NOTE: This post applies to Docker < 17.06

By default docker leaves network ports wide open to the world. It is upto you as the sysadmin to lock these down. Ideally you would have a firewall somewhere upstream between your host and the Internet where you can lock down access. However, in a lot of cases you have to do the firewalling on the same host that runs docker. Unfortunately, Docker makes it tricky to create custom iptables rules that take precedence over the allow-all ruleset that Docker introduces. There is a pull request that promises to help in this regard.

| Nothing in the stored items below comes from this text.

(** * Schema propagation through task kwargs (tenant_schemas.contrib.celery)

    Shallow embedding of [switch_schema], [TenantTask._add_current_schema],
    [TenantTask.apply_async] and [TenantTask.apply].

    Python dicts are mutable objects that callers and callees share, so the
    kwargs of a task live in a store of dict objects addressed by location;
    the code under study is written in a small state-and-exception monad
    over that store, the database connection and the tenant table. *)

From stdpp Require Import gmap strings list fin_maps pretty.

(** ** Python values and dict objects *)

Inductive pyval : Type :=
  | PNone
  | PBool (b : bool)
  | PInt (z : Z)
  | PStr (s : string).

#[global] Instance pyval_eq_dec : EqDecision pyval.
Proof. solve_decision. Defined.

Definition loc := positive.

(** ** The tenant model and the connection *)

(** A row of the tenant table: primary key and schema name. *)
Record Tenant : Type := mkTenant {
  tenant_pk : nat;
  tenant_schema_name : string
}.

#[global] Instance Tenant_eq_dec : EqDecision Tenant.
Proof. solve_decision. Defined.

(** The ambient [django.db.connection]: the attributes this module reads
    ([schema_name]) and the ones [set_tenant] writes. *)
Record Connection : Type := mkConnection {
  schema_name : string;
  tenant : option Tenant;
  include_public_schema : bool
}.

(** ** What is handed to the task-queue base class *)

Inductive Method : Type := ApplyAsync | Apply.

(** A call delegated to [celery.app.task.Task]: which method, the positional
    arguments, the kwargs object that was passed (by reference) and the
    contents of that object at the instant of the call. *)
Record Delegation : Type := mkDelegation {
  d_method : Method;
  d_args : list pyval;
  d_kwargs : loc;
  d_contents : gmap string pyval
}.

(** ** The world *)

Record World : Type := mkWorld {
  heap : gmap loc (gmap string pyval);
  connection : Connection;
  tenant_table : list Tenant;
  PUBLIC_SCHEMA_NAME : string;
  delegated : list Delegation
}.

Definition set_heap (h : gmap loc (gmap string pyval)) (w : World) : World :=
  {| heap := h; connection := connection w; tenant_table := tenant_table w;
     PUBLIC_SCHEMA_NAME := PUBLIC_SCHEMA_NAME w; delegated := delegated w |}.

Definition set_connection (c : Connection) (w : World) : World :=
  {| heap := heap w; connection := c; tenant_table := tenant_table w;
     PUBLIC_SCHEMA_NAME := PUBLIC_SCHEMA_NAME w; delegated := delegated w |}.

Definition set_delegated (ds : list Delegation) (w : World) : World :=
  {| heap := heap w; connection := connection w; tenant_table := tenant_table w;
     PUBLIC_SCHEMA_NAME := PUBLIC_SCHEMA_NAME w; delegated := ds |}.

(** ** State and exceptions

    A raised exception keeps the state reached so far: what was mutated
    before the raise stays mutated. *)

Inductive exn : Type := DoesNotExist | MultipleObjectsReturned.

Inductive outcome (A : Type) : Type :=
  | Return (a : A)
  | Raise (e : exn).
Arguments Return {A} a.
Arguments Raise {A} e.

Definition M (A : Type) : Type := World -> outcome A * World.

Definition ret {A} (a : A) : M A := fun w => (Return a, w).

Definition bind {A B} (m : M A) (k : A -> M B) : M B :=
  fun w =>
    match m w with
    | (Return a, w') => k a w'
    | (Raise e, w') => (Raise e, w')
    end.

Declare Scope py_scope.
Delimit Scope py_scope with py.
Notation "'let!' x ':=' m 'in' k" := (bind m (fun x => k))
  (at level 10, x name, m at level 100, k at level 200) : py_scope.
Notation "'run!' m 'in' k" := (bind m (fun _ => k))
  (at level 10, m at level 100, k at level 200) : py_scope.
Open Scope py_scope.

Definition raises {A} (r : outcome A * World) : Prop :=
  match fst r with Raise _ => True | Return _ => False end.

(** ** Primitives of the host frameworks *)

(** [d.pop(key, default)] on the dict object at [l]. *)
Definition dict_pop (l : loc) (key : string) (dflt : pyval) : M pyval :=
  fun w =>
    let v := match heap w !! l with
             | Some d => default dflt (d !! key)
             | None => dflt
             end in
    (Return v, set_heap (alter (delete key) l (heap w)) w).

(** [d.setdefault(key, value)] on the dict object at [l]. *)
Definition dict_setdefault (l : loc) (key : string) (v : pyval) : M pyval :=
  fun w =>
    let old := heap w !! l ≫= (.!! key) in
    match old with
    | Some v0 => (Return v0, w)
    | None => (Return v, set_heap (alter (insert key v) l (heap w)) w)
    end.

(** [connection.schema_name]. *)
Definition connection_schema_name : M string :=
  fun w => (Return (schema_name (connection w)), w).

(** [get_public_schema_name()]: the configured name of the public schema. *)
Definition get_public_schema_name : M string :=
  fun w => (Return (PUBLIC_SCHEMA_NAME w), w).

(** The string a lookup on the character column [schema_name] compares
    with (the ORM's [CharField.get_prep_value]): a string as it is, any
    other value through [str()]; [None] stays [None] and selects no row of
    the non-null column. *)
Definition get_prep_value (v : pyval) : option string :=
  match v with
  | PNone => None
  | PBool true => Some "True"
  | PBool false => Some "False"
  | PInt z => Some (pretty z)
  | PStr s => Some s
  end.

(** [get_tenant_model().objects.get(schema_name=v)]: the rows whose schema
    name is the prepared value of [v]; exactly one row is returned, none
    raises [DoesNotExist], several raise [MultipleObjectsReturned]. *)
Definition matching (v : pyval) (t : Tenant) : bool :=
  bool_decide (get_prep_value v = Some (tenant_schema_name t)).

Definition objects_get (v : pyval) : M Tenant :=
  fun w =>
    match filter (fun t => matching v t = true) (tenant_table w) with
    | [] => (Raise DoesNotExist, w)
    | [t] => (Return t, w)
    | _ :: _ :: _ => (Raise MultipleObjectsReturned, w)
    end.

(** Modelled from the spec: [connection.set_tenant(tenant, include_public)]
    lives in the database backend of this package, outside the module under
    study; it switches the active connection's tenant context, so that the
    connection's current schema is the tenant's. *)
Definition set_tenant (t : Tenant) (include_public : bool) : M unit :=
  fun w =>
    (Return tt,
     set_connection {| schema_name := tenant_schema_name t;
                       tenant := Some t;
                       include_public_schema := include_public |} w).

(** The hand-over to the base-class methods of the task queue: the call is
    recorded with the contents of the kwargs object as they are at that
    instant. What the queue does next is its own: [Task.apply_async]
    publishes a message, [Task.apply] goes on to run the task in the calling
    process (see [apply_in_process]). *)
Definition Task_call (m : Method) (args : list pyval) (kwargs : loc) : M unit :=
  fun w =>
    (Return tt,
     set_delegated
       (delegated w ++
        [{| d_method := m; d_args := args; d_kwargs := kwargs;
            d_contents := default ∅ (heap w !! kwargs) |}]) w).

(** ** The module under study *)

Definition RESERVED : string := "_schema_name".

(** [switch_schema(kwargs, **kw)], the [task_prerun] handler. *)
Definition switch_schema (kwargs : loc) : M unit :=
  let! dflt := get_public_schema_name in
  let! schema := dict_pop kwargs RESERVED (PStr dflt) in
  let! t := objects_get schema in
  set_tenant t true.

(** [TenantTask._add_current_schema(self, kwds)]. *)
Definition _add_current_schema (kwds : loc) : M unit :=
  let! s := connection_schema_name in
  run! dict_setdefault kwds RESERVED (PStr s) in
  ret tt.

(** The one dict object created when [def apply_async(..., kwargs={}, ...)]
    is evaluated; every call that omits [kwargs] receives this object. *)
Definition apply_async_default_kwargs : loc := 1%positive.

(** [TenantTask.apply_async(self, args=(), kwargs={}, *arg, **kw)]. *)
Definition apply_async (args : list pyval) (kwargs : option loc) : M unit :=
  let kw := default apply_async_default_kwargs kwargs in
  run! _add_current_schema kw in
  Task_call ApplyAsync args kw.

(** [TenantTask.apply(self, args, kwargs, *arg, **kw)]. *)
Definition apply (args : list pyval) (kwargs : loc) : M unit :=
  run! _add_current_schema kwargs in
  Task_call Apply args kwargs.

(** [Task.apply] runs the task in the calling process: after the hand-over
    it dispatches [task_prerun] on the kwargs object it was given, and the
    receiver this module connects to that signal is [switch_schema]. The
    state reached when the handler has run; the task body gets the kwargs
    unpacked and cannot reach the caller's dict object. *)
Definition apply_in_process (args : list pyval) (kwargs : loc) : M unit :=
  run! apply args kwargs in
  switch_schema kwargs.

(** The two entry points through which a task is handed to the queue. *)
Inductive Entry : Type :=
  | ViaApplyAsync (kwargs : option loc)
  | ViaApply (kwargs : loc).

Definition kwargs_of (e : Entry) : loc :=
  match e with
  | ViaApplyAsync kwargs => default apply_async_default_kwargs kwargs
  | ViaApply kwargs => kwargs
  end.

Definition method_of (e : Entry) : Method :=
  match e with
  | ViaApplyAsync _ => ApplyAsync
  | ViaApply _ => Apply
  end.

Definition enqueue (e : Entry) (args : list pyval) : M unit :=
  match e with
  | ViaApplyAsync kwargs => apply_async args kwargs
  | ViaApply kwargs => apply args kwargs
  end.

(** Contents of a dict after [setdefault('_schema_name', s)]. *)
Definition with_schema (s : string) (d : gmap string pyval) : gmap string pyval :=
  match d !! RESERVED with
  | Some _ => d
  | None => <[RESERVED := PStr s]> d
  end.

(** The value [switch_schema] resolves from a dict: the reserved entry, or
    the public schema name. *)
Definition resolved (public : string) (d : gmap string pyval) : pyval :=
  default (PStr public) (d !! RESERVED).

(** The caller's connection moves to another schema between two calls. *)
Definition connect_to (s : string) : M unit :=
  fun w =>
    (Return tt,
     set_connection {| schema_name := s;
                       tenant := tenant (connection w);
                       include_public_schema :=
                         include_public_schema (connection w) |} w).

(** A run of [apply_async] calls that all omit [kwargs], each made while the
    connection is on the schema paired with it. *)
Fixpoint omitted_calls (cs : list (string * list pyval)) : M unit :=
  match cs with
  | [] => ret tt
  | (s, args) :: cs' =>
      run! connect_to s in
      run! apply_async args None in
      omitted_calls cs'
  end.

(** Schema names are unique in the tenant table. *)
Definition unique_schema_names (w : World) : Prop :=
  NoDup (tenant_schema_name <$> tenant_table w).

(** ** Concrete worlds *)

Definition public_tenant : Tenant := mkTenant 0 "public".
Definition tenant_a : Tenant := mkTenant 1 "tenant_a".
Definition tenant_b : Tenant := mkTenant 2 "tenant_b".

(** A process whose connection is on schema [s], with the default kwargs
    object of [apply_async] still empty and a caller's dict [kw] at
    location 2. *)
Definition process (s : string) (kw : gmap string pyval) : World :=
  {| heap := <[2%positive := kw]> {[apply_async_default_kwargs := ∅]};
     connection := {| schema_name := s; tenant := None;
                      include_public_schema := true |};
     tenant_table := [public_tenant; tenant_a; tenant_b];
     PUBLIC_SCHEMA_NAME := "public";
     delegated := [] |}.

Definition caller_kwargs : gmap string pyval := {["x" := PInt 7]}.

(** The same process over another tenant table. *)
Definition with_tenants (tbl : list Tenant) (w : World) : World :=
  {| heap := heap w; connection := connection w; tenant_table := tbl;
     PUBLIC_SCHEMA_NAME := PUBLIC_SCHEMA_NAME w; delegated := delegated w |}.

Definition tenant_5 : Tenant := mkTenant 3 "5".
Definition tenant_True : Tenant := mkTenant 4 "True".

(** ** Dict objects in the store *)

Section Store.
Context (h : gmap loc (gmap string pyval)) (l : loc) (d : gmap string pyval).
Hypothesis Hl : h !! l = Some d.

Lemma alter_at (f : gmap string pyval -> gmap string pyval) :
  alter f l h = <[l := f d]> h.
Proof using Hl.
  apply map_eq; intros i. rewrite lookup_alter, lookup_insert.
  destruct (decide (l = i)) as [<-|]; [by rewrite Hl | done].
Qed.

Until the fix is available, [EDIT: fixed in 17.06] the way I work around this problem is as follows:

Create a systemd service that runs my custom rules after the Docker service starts/restarts - /etc/systemd/system/docker-firewall.service:

[Unit]
Description=Supplementary Docker Firewall Rules
After=docker.service
Requires=docker.service
PartOf=docker.service

[Service]
Type=oneshot
RemainAfterExit=yes
ExecStart=/usr/local/bin/docker-firewall.sh

[Install]
WantedBy=multi-user.target

The file /usr/local/bin/docker-firewall.sh is a shell script which simply inserts IPTables rules at the top of the ‘DOCKER’ chain:

#!/bin/bash
#
# called by docker-firewall.service
#
# Work around for controlling access to docker ports until PR#1675 is merged
# https://github.com/docker/libnetwork/pull/1675
#

IPTABLES=/usr/sbin/iptables
CHAIN="DOCKER"

$IPTABLES -I $CHAIN -i eth0 -j RETURN
$IPTABLES -I $CHAIN -i eth0 -s <trusted IP> -j ACCEPT
$IPTABLES -I $CHAIN -i eth0 -p tcp -m multiport --dport <port list> -j ACCEPT

NOTES:

Once those files have been created, you can enable the service with systemctl enable docker-firewall. Now when you restart Docker (or upon reboot), this service will run afterwards and you’ll see your custom rules appear at the top of the DOCKER chain in iptables.